◆ **Your task**
Exactly the lines from the one holding "Definition tx_st20p_notify_frame_available (c" to the end of the listing, both ends included, make up the expected answer.

◆ **Extracted records**
(* ===== verification/PipelineTx20.v ===== *)
(** The frame-slot protocol of the ST 2110-20 transmit pipeline,
    lib/src/st2110/pipeline/st20_pipeline_tx.c: the application fills slots
    ([st20p_tx_get_frame] / [st20p_tx_put_frame] and their external-buffer
    variants), a converter may transform them, and the transport takes the
    oldest converted slot, sends it and gives it back.

    Callbacks into the application are a parameter [app] of the operations: what
    the application does to the session, through the same API, while the
    callback runs. Where the code scans for a slot and then claims it with a
    compare-and-exchange, other threads may run in between: the parameter [env]
    lists what they do before each attempt. Every store to the atomic [stat] of
    a slot and every callback is appended to the ghost field [trace]. Pixel data
    is not modelled. *)
From stdpp Require Import relations.
From S2P Require Import Prelude SeqNum Fmt TxCommon.

(** ** The data *)

Inductive st20p_tx_frame_status :=
| ST20P_TX_FRAME_FREE | ST20P_TX_FRAME_READY | ST20P_TX_FRAME_IN_CONVERTING
| ST20P_TX_FRAME_CONVERTED | ST20P_TX_FRAME_DROPPED | ST20P_TX_FRAME_IN_USER
| ST20P_TX_FRAME_IN_TRANSMITTING.
#[export] Instance tx_frame_status_eq : EqDecision st20p_tx_frame_status.
Proof. solve_decision. Defined.

(** [struct st_frame]: the geometry and buffers of [Fmt.st_frame] plus the
    per-transmission fields. [fm_user_meta] is the buffer [user_meta] points to. *)
Record frame_meta := mk_frame_meta {
  fm_frame : st_frame;
  fm_second_field : bool;
  fm_tfmt : st10_timestamp_fmt;
  fm_timestamp : Z;
  fm_epoch : Z;
  fm_rtp_timestamp : Z;
  fm_status : st_frame_status;
  fm_user_meta : option (list Z);
  fm_user_meta_size : Z;
  fm_opaque : Z;
}.
#[export] Instance eta_frame_meta : Settable frame_meta := fun f =>
  mk_frame_meta (fm_frame f) (fm_second_field f) (fm_tfmt f) (fm_timestamp f) (fm_epoch f)
    (fm_rtp_timestamp f) (fm_status f) (fm_user_meta f) (fm_user_meta_size f) (fm_opaque f).

Record st20p_tx_frame := mk_tx_frame {
  stat : st20p_tx_frame_status;
  src : frame_meta;
  dst : frame_meta;
  seq_number : Z;
  user_meta : list Z;
  user_meta_buffer_size : Z;
  user_meta_data_size : Z;
  frame_done_cb_called : bool;
}.
#[export] Instance eta_tx_frame : Settable st20p_tx_frame := fun f =>
  mk_tx_frame (stat f) (src f) (dst f) (seq_number f) (user_meta f) (user_meta_buffer_size f)
    (user_meta_data_size f) (frame_done_cb_called f).

(** The ghost trace: stores to [stat], frames handed to the application, calls
    out of the library and wake-ups of a blocked [st20p_tx_get_frame]. *)
Inductive tx_event :=
| EvStat (i : nat) (old new : st20p_tx_frame_status)
| EvGot (i : nat)
| EvAvailable
| EvDone (i : nat)
| EvLate (epoch_skipped : Z)
| EvConvertReady
| EvSignal.

Record st20p_tx_ctx := mk_tx_ctx {
  lc_destroying : bool;
  (* the parts of [ops] that are consulted; a callback is there or is NULL *)
  ops_flags : Z;
  ops_interlaced : bool;
  has_notify_frame_available : bool;
  has_notify_frame_done : bool;
  has_notify_frame_late : bool;
  framebuff_sequence_number : Z;
  framebuffs : list st20p_tx_frame;
  internal_converter : bool;
  ready : bool;
  derive : bool;
  frame_period_ns : Z;
  second_field : bool;
  block_get : bool;
  block_timeout_ns : Z;
  wake_block_cnt : Z;
  stat_convert_fail : Z;
  stat_busy : Z;
  stat_get_frame_try : Z;
  stat_get_frame_succ : Z;
  stat_put_frame : Z;
  stat_drop_frame : Z;
  stat_frames_sent : Z;
  stat_frames_dropped : Z;
  ptp_time : Z; (* what [mt_get_ptp_time] reads *)
  trace : list tx_event;
}.
#[export] Instance eta_tx_ctx : Settable st20p_tx_ctx := fun c =>
  mk_tx_ctx (lc_destroying c) (ops_flags c) (ops_interlaced c) (has_notify_frame_available c)
    (has_notify_frame_done c) (has_notify_frame_late c) (framebuff_sequence_number c)
    (framebuffs c) (internal_converter c) (ready c) (derive c) (frame_period_ns c)
    (second_field c) (block_get c) (block_timeout_ns c) (wake_block_cnt c) (stat_convert_fail c)
    (stat_busy c) (stat_get_frame_try c) (stat_get_frame_succ c) (stat_put_frame c)
    (stat_drop_frame c) (stat_frames_sent c) (stat_frames_dropped c) (ptp_time c) (trace c).

Definition ST20P_TX_FLAG_EXT_FRAME : Z := Z.shiftl 1 2.
Definition ST20P_TX_FLAG_USER_PACING : Z := Z.shiftl 1 3.
Definition ST20P_TX_FLAG_USER_TIMESTAMP : Z := Z.shiftl 1 4.
Definition ST20P_TX_FLAG_DROP_WHEN_LATE : Z := Z.shiftl 1 12.
Definition ST20P_TX_FLAG_EXT_FRAME_MANUAL_RELEASE : Z := Z.shiftl 1 13.
Definition ST20P_TX_FLAG_BLOCK_GET : Z := Z.shiftl 1 15.
Definition ST_TX_DROP_MAX_BATCH : Z := 80.

(** ** Slots *)

Definition frame_meta_zero : frame_meta :=
  mk_frame_meta (st_frame_blank ST_FRAME_FMT_YUV422PLANAR10LE 0 0 false 0) false
    ST10_TIMESTAMP_FMT_TAI 0 0 0 ST_FRAME_STATUS_COMPLETE None 0 0.
Definition tx_frame_zero : st20p_tx_frame :=
  mk_tx_frame ST20P_TX_FRAME_FREE frame_meta_zero frame_meta_zero 0 [] 0 0 false.

(** [&ctx->framebuffs[i]], read and updated. *)
Definition fb_at (c : st20p_tx_ctx) (i : nat) : st20p_tx_frame :=
  default tx_frame_zero (framebuffs c !! i).
Definition fb_upd (i : nat) (g : st20p_tx_frame -> st20p_tx_frame) (c : st20p_tx_ctx) :=
  c <| framebuffs ::= alter g i |>.
Definition emit (e : tx_event) (c : st20p_tx_ctx) : st20p_tx_ctx :=
  c <| trace ::= fun t => t ++ [e] |>.

(** [atomic_store(&framebuff->stat, s)] *)
Definition set_stat (i : nat) (s : st20p_tx_frame_status) (c : st20p_tx_ctx) : st20p_tx_ctx :=
  emit (EvStat i (stat (fb_at c i)) s) (fb_upd i (fun fb => fb <| stat := s |>) c).

Definition tx_st20p_user_frame (c : st20p_tx_ctx) (fb : st20p_tx_frame) : frame_meta :=
  if derive c then dst fb else src fb.
(** A write through the pointer [tx_st20p_user_frame] returns. *)
Definition user_frame_upd (i : nat) (g : frame_meta -> frame_meta) (c : st20p_tx_ctx) :=
  fb_upd i (fun fb => if derive c then fb <| dst ::= g |> else fb <| src ::= g |>) c.

Definition tx_st20p_next_available (c : st20p_tx_ctx) (desired : st20p_tx_frame_status)
    : option nat :=
  fst <$> list_find (fun fb => stat fb = desired) (framebuffs c).

(** The scan keeps the candidate unless the current slot is not newer. *)
Definition newest_step (c : st20p_tx_ctx) (desired : st20p_tx_frame_status)
    (newest : option nat) (idx : nat) : option nat :=
  let fb := fb_at c idx in
  if bool_decide (stat fb = desired) &&
     match newest with
     | None => true
     | Some b => negb (mt_seq32_greater (seq_number fb) (seq_number (fb_at c b)))
     end
  then Some idx else newest.
Definition tx_st20p_newest_available (c : st20p_tx_ctx) (desired : st20p_tx_frame_status)
    : option nat :=
  foldl (newest_step c desired) None (seq 0 (length (framebuffs c))).

(** [while ((fb = pick())) if (CAS(&fb->stat, desired, claimed)) return fb;] The
    head of [env] runs between the scan and the exchange; when the list is
    exhausted no other thread interferes. *)
Fixpoint cas_claim (pick : st20p_tx_ctx -> option nat) (desired claimed : st20p_tx_frame_status)
    (env : list (st20p_tx_ctx -> st20p_tx_ctx)) (c : st20p_tx_ctx) : option nat * st20p_tx_ctx :=
  match pick c with
  | None => (None, c)
  | Some i =>
      match env with
      | [] => (Some i, set_stat i claimed c)
      | e :: env =>
          let c := e c in
          if bool_decide (stat (fb_at c i) = desired) then (Some i, set_stat i claimed c)
          else cas_claim pick desired claimed env c
      end
  end.

Definition tx_st20p_claim_available (c : st20p_tx_ctx) (desired claimed : st20p_tx_frame_status)
    (env : list (st20p_tx_ctx -> st20p_tx_ctx)) : option nat * st20p_tx_ctx :=
  cas_claim (fun c => tx_st20p_next_available c desired) desired claimed env c.

Section Operations.
(** What the application does while a callback runs. *)
Context (app : tx_event -> st20p_tx_ctx -> st20p_tx_ctx).

Definition fire (e : tx_event) (c : st20p_tx_ctx) : st20p_tx_ctx := app e (emit e c).

Definition tx_st20p_notify_frame_available (c : st20p_tx_ctx) : st20p_tx_ctx :=
  let c := if has_notify_frame_available c then fire EvAvailable c else c in
  if block_get c then emit EvSignal c else c.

◆ **Solution to this exercise**
Definition tx_st20p_notify_frame_available (c : st20p_tx_ctx) : st20p_tx_ctx :=
  let c := if has_notify_frame_available c then fire EvAvailable c else c in
  if block_get c then emit EvSignal c else c.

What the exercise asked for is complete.